▶ Problem to work on
Repeat the lines from the line with "Definition identifySpecialTags (entity" to the line with "then Some [corrupt]" in the listing below, keeping both end lines and adding nothing.
[Information shown — start]
(** * hearthstone-parser: the log pipeline and the match state, embedded

    A shallow embedding of the TypeScript sources

    - [src/game-state.ts]            (GameState, Player, Card, putCards),
    - [src/entity.ts]                (CardEntity, identifySpecialTags),
    - [src/match-log.ts]             (MatchLogEntry, as data),
    - [src/line-parsers-v2/factory.ts] (makeFullRegex, lineParserFactory,
                                      blockParserFactory),
    - [src/line-parsers-v2/index.ts] (the handlers and the parser list),
    - [src/utils/read-log-file.ts]   (readLogFile),
    - [src/log-watcher.ts]           (update, parseLines),

    followed by the properties of the specification that can be stated
    over it.

    Conventions.  A JavaScript number that comes out of [parseInt] is a
    [number]: an integer or NaN (the sources never produce fractions).
    The arithmetic of doubles is exact on the safe integers, those below
    2^53 in magnitude ([safe_integer]); [parseInt] and [num_sub] are the
    exact functions, and a property that reads a parsed value or a
    difference assumes that range.  A property that may be [undefined] is
    an [option].  A JavaScript string is a [string]: a list of code units
    below 256; a file is the string of its bytes, which decoding leaves
    as they are when the file is ASCII ([all_ascii]).  Objects found with [Array.prototype.find] and then mutated
    are addressed by their index in the array, so that aliases of one
    player are one slot of [players].  [Date.now()] reads an explicit
    [Clock]; the debug logger only prints and is left out. *)

From Stdlib Require Import ZArith Ascii String List Bool Lia.
From stdpp Require Import base option list gmap strings.

Local Open Scope Z_scope.
Local Open Scope string_scope.

(** ** JavaScript primitives *)

Inductive number : Type :=
  | NaN : number
  | Int (z : Z) : number.

#[global] Instance number_eq_dec : EqDecision number.
Proof. solve_decision. Defined.

Definition number_to_option (n : number) : option Z :=
  match n with NaN => None | Int z => Some z end.

Definition number_of_option (o : option Z) : number :=
  match o with None => NaN | Some z => Int z end.

#[global] Instance number_countable : Countable number.
Proof.
  apply (inj_countable' number_to_option number_of_option).
  intros []; reflexivity.
Defined.

(** [a === b] on numbers: NaN is not equal to itself. *)
Definition strict_eq (a b : number) : bool :=
  match a, b with
  | Int x, Int y => Z.eqb x y
  | _, _ => false
  end.

(** [Number.MAX_SAFE_INTEGER] and [Number.isSafeInteger]: up to 2^53 - 1
    in magnitude every integer is a double, and a sum or a difference of
    two such integers that is itself in the range is computed without
    rounding. *)
Definition MAX_SAFE_INTEGER : Z := 9007199254740991.

Definition safe_integer (z : Z) : Prop :=
  - MAX_SAFE_INTEGER <= z <= MAX_SAFE_INTEGER.

(** [a - b] on numbers: the exact difference, which is what the
    subtraction of doubles gives when [a], [b] and [a - b] are safe
    integers (beyond that range the double is rounded). *)
Definition num_sub (a b : number) : number :=
  match a, b with
  | Int x, Int y => Int (x - y)
  | _, _ => NaN
  end.

(** [ToNumber] of a possibly undefined number: [undefined] is NaN. *)
Definition to_number (o : option Z) : number := number_of_option o.

(** Truthiness of a string and of a possibly undefined string. *)
Definition truthy_string (s : string) : bool :=
  match s with EmptyString => false | _ => true end.

Definition truthy_ostring (o : option string) : bool :=
  match o with None => false | Some s => truthy_string s end.

(** Truthiness of a possibly undefined integer ([0] is falsy). *)
Definition truthy_oint (o : option Z) : bool :=
  match o with None => false | Some z => negb (Z.eqb z 0) end.

(** The code units that [\s] and the whitespace trimming of [parseInt]
    accept, among those below 256: TAB, LF, VT, FF, CR, SP, NBSP. *)
Definition is_space (c : ascii) : bool :=
  let n := nat_of_ascii c in
  (Nat.leb 9 n && Nat.leb n 13) || Nat.eqb n 32 || Nat.eqb n 160.

Definition is_digit (c : ascii) : bool :=
  let n := nat_of_ascii c in Nat.leb 48 n && Nat.leb n 57.

(** [.] without the [s] flag: anything but a line terminator. *)
Definition is_dot (c : ascii) : bool :=
  let n := nat_of_ascii c in negb (Nat.eqb n 10 || Nat.eqb n 13).

(** The value of a digit in a radix up to 36. *)
Definition digit_value (c : ascii) : option Z :=
  let n := nat_of_ascii c in
  if Nat.leb 48 n && Nat.leb n 57 then Some (Z.of_nat n - 48)
  else if Nat.leb 97 n && Nat.leb n 122 then Some (Z.of_nat n - 87)
  else if Nat.leb 65 n && Nat.leb n 90 then Some (Z.of_nat n - 55)
  else None.

Fixpoint skip_spaces (s : string) : string :=
  match s with
  | String c s' => if is_space c then skip_spaces s' else s
  | EmptyString => s
  end.

(** The longest prefix of radix-[r] digits, folded into its value;
    [None] when the prefix is empty. *)
Fixpoint parse_digits (r : Z) (acc : option Z) (s : string) : option Z :=
  match s with
  | String c s' =>
      match digit_value c with
      | Some d =>
          if Z.ltb d r then parse_digits r (Some (default 0 acc * r + d)) s'
          else acc
      | None => acc
      end
  | EmptyString => acc
  end.

(** [parseInt(string, radix)]; [radix = None] is the one-argument call.
    The result is the exact value of the digits, which is what
    JavaScript returns when that value is a safe integer (a longer run
    of digits is rounded to a double there, and to [Infinity] from
    about 309 digits on). *)
Definition parseInt (str : string) (radix : option Z) : number :=
  let s := skip_spaces str in
  let '(sign, s) :=
    match s with
    | String "-" s' => (-1, s')
    | String "+" s' => (1, s')
    | _ => (1, s)
    end in
  let r := default 0 radix in
  if negb (Z.eqb r 0) && (Z.ltb r 2 || Z.ltb 36 r) then NaN
  else
    let strip := Z.eqb r 0 || Z.eqb r 16 in
    let r := if Z.eqb r 0 then 10 else r in
    let '(r, s) :=
      match s with
      | String "0" (String x s') =>
          if strip && (Ascii.eqb x "x" || Ascii.eqb x "X") then (16, s')
          else (r, s)
      | _ => (r, s)
      end in
    match parse_digits r None s with
    | Some v => Int (sign * v)
    | None => NaN
    end.

(** ** Regular expressions

    The fragment of the RegExp syntax that the parsers use, with the
    backtracking, leftmost, greedy semantics of [RegExp.prototype.exec]. *)

Inductive regex : Type :=
  | Lit (s : string)            (* literal characters *)
  | Dot                         (* .  *)
  | Digit                       (* \d *)
  | Space                       (* \s *)
  | Seq (r1 r2 : regex)
  | Alt (r1 r2 : regex)         (* r1|r2 *)
  | Star (r : regex)            (* r* *)
  | Plus (r : regex)            (* r+ *)
  | Opt (r : regex)             (* r? *)
  | Group (name : string) (r : regex)   (* (?<name>r) *)
  | Eol.                        (* $ *)

Definition Groups : Type := gmap string string.

Fixpoint strip_prefix (p s : string) : option string :=
  match p, s with
  | EmptyString, _ => Some s
  | String a p', String b s' => if Ascii.eqb a b then strip_prefix p' s' else None
  | String _ _, EmptyString => None
  end.

Fixpoint take_string (n : nat) (s : string) : string :=
  match n, s with
  | S n', String c s' => String c (take_string n' s')
  | _, _ => EmptyString
  end.

Definition one_char (p : ascii -> bool) (s : string) : option string :=
  match s with
  | String c s' => if p c then Some s' else None
  | EmptyString => None
  end.

(** [rmatch r s caps k]: match [r] at the head of [s], then continue
    with [k] on the rest; a failing continuation makes the matcher
    backtrack.  An iteration of a quantifier that consumes nothing is
    rejected, as in the RepeatMatcher of the language definition. *)
Fixpoint rmatch {R : Type} (r : regex) (s : string) (caps : Groups)
    (k : string -> Groups -> option R) {struct r} : option R :=
  match r with
  | Lit p => match strip_prefix p s with Some s' => k s' caps | None => None end
  | Dot => match one_char is_dot s with Some s' => k s' caps | None => None end
  | Digit => match one_char is_digit s with Some s' => k s' caps | None => None end
  | Space => match one_char is_space s with Some s' => k s' caps | None => None end
  | Seq r1 r2 => rmatch r1 s caps (fun s' caps' => rmatch r2 s' caps' k)
  | Alt r1 r2 =>
      match rmatch r1 s caps k with
      | Some x => Some x
      | None => rmatch r2 s caps k
      end
  | Star r' =>
      (fix star (fuel : nat) (s : string) (caps : Groups) : option R :=
         match fuel with
         | O => k s caps
         | S fuel' =>
             match rmatch r' s caps (fun s' caps' =>
                     if Nat.ltb (String.length s') (String.length s)
                     then star fuel' s' caps' else None) with
             | Some x => Some x
             | None => k s caps
             end
         end) (String.length s) s caps
  | Plus r' =>
      rmatch r' s caps (fun s caps =>
        (fix star (fuel : nat) (s : string) (caps : Groups) : option R :=
           match fuel with
           | O => k s caps
           | S fuel' =>
               match rmatch r' s caps (fun s' caps' =>
                       if Nat.ltb (String.length s') (String.length s)
                       then star fuel' s' caps' else None) with
               | Some x => Some x
               | None => k s caps
               end
           end) (String.length s) s caps)
  | Opt r' =>
      match rmatch r' s caps (fun s' caps' =>
              if Nat.ltb (String.length s') (String.length s)
              then k s' caps' else None) with
      | Some x => Some x
      | None => k s caps
      end
  | Group name r' =>
      rmatch r' s caps (fun s' caps' =>
        k s' (<[name := take_string (String.length s - String.length s') s]> caps'))
  | Eol => match s with EmptyString => k s caps | _ => None end
  end.

(** [regex.exec(line)] without flags: the first position at which the
    pattern matches; the result is the named groups of the match. *)
Fixpoint exec (r : regex) (line : string) : option Groups :=
  match rmatch r line ∅ (fun _ caps => Some caps) with
  | Some g => Some g
  | None =>
      match line with
      | String _ rest => exec r rest
      | EmptyString => None
      end
  end.

(** ** src/line-parsers-v2/consts.ts *)

Definition unknownPlayerName : string := "UNKNOWN HUMAN PLAYER".

Inductive Team : Type := Team_Friendly | Team_Opposing.

(** The three zones the parsers single out; any other zone text (and an
    unbound zone group) behaves alike in every comparison and is
    [Zone_Other]. *)
Inductive Zone : Type := Zone_Deck | Zone_Hand | Zone_Secret | Zone_Other.

#[global] Instance Team_eq_dec : EqDecision Team.
Proof. solve_decision. Defined.
#[global] Instance Zone_eq_dec : EqDecision Zone.
Proof. solve_decision. Defined.

(** ** src/entity.ts *)

Inductive Position : Type := top | bottom.

#[global] Instance Position_eq_dec : EqDecision Position.
Proof. solve_decision. Defined.

Inductive EntityTags : Type := can_corrupt | corrupt.

(** [CardEntity]; its constant [type: "card"] is not represented. *)
Record CardEntity : Type := mkCardEntity {
  ce_cardId : option Z;
  ce_cardName : string;
  ce_entityId : number;
  ce_player : Position;
  ce_tags : gmap string string;
}.

(** [Pick<CardEntity, "entityId"> & Partial<CardEntity>]: the argument of
    [resolveEntity]. *)
Record PartialCardEntity : Type := mkPartialCardEntity {
  pe_entityId : number;
  pe_cardId : option Z;
  pe_cardName : option string;
  pe_player : option Position;
  pe_tags : option (gmap string string);
}.

Record EntityProps : Type := mkEntityProps {
  ep_entityId : number;
  ep_cardId : option Z;
  ep_cardName : string;
  ep_player : Position;
  ep_damage : option Z;
  ep_healing : option Z;
  ep_dead : option bool;
  ep_tags : option (list EntityTags);
}.

Definition identifySpecialTags (entity : option CardEntity) : option (list EntityTags) :=
  match entity with
  | None => None
  | Some e =>
      if decide (ce_tags e !! "CORRUPTEDCARD" = Some "1") then Some [corrupt]
      else if decide (ce_tags e !! "CORRUPT" = Some "1") then Some [can_corrupt]
      else None
  end.

(** ** src/match-log.ts (the record; its entries reach the state through
    [addMatchLogEntry]) *)

Inductive MatchLogType : Type := attack | play | trigger.

Record MatchLogEntry : Type := mkMatchLogEntry {
  ml_type : MatchLogType;
  ml_manaSpent : Z;
  ml_source : EntityProps;
  ml_targets : list EntityProps;
}.

(** ** src/game-state.ts *)

Definition UNKNOWN_CARDNAME : string := "UNKNOWN ENTITY [cardType=INVALID]".

Definition isEmpty (cardName : option string) : bool :=
  match cardName with
  | None => true
  | Some n => negb (truthy_string n) || String.eqb n UNKNOWN_CARDNAME
  end.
[Information shown — finish]
▶ Written answer
Definition identifySpecialTags (entity : option CardEntity) : option (list EntityTags) :=
  match entity with
  | None => None
  | Some e =>
      if decide (ce_tags e !! "CORRUPTEDCARD" = Some "1") then Some [corrupt]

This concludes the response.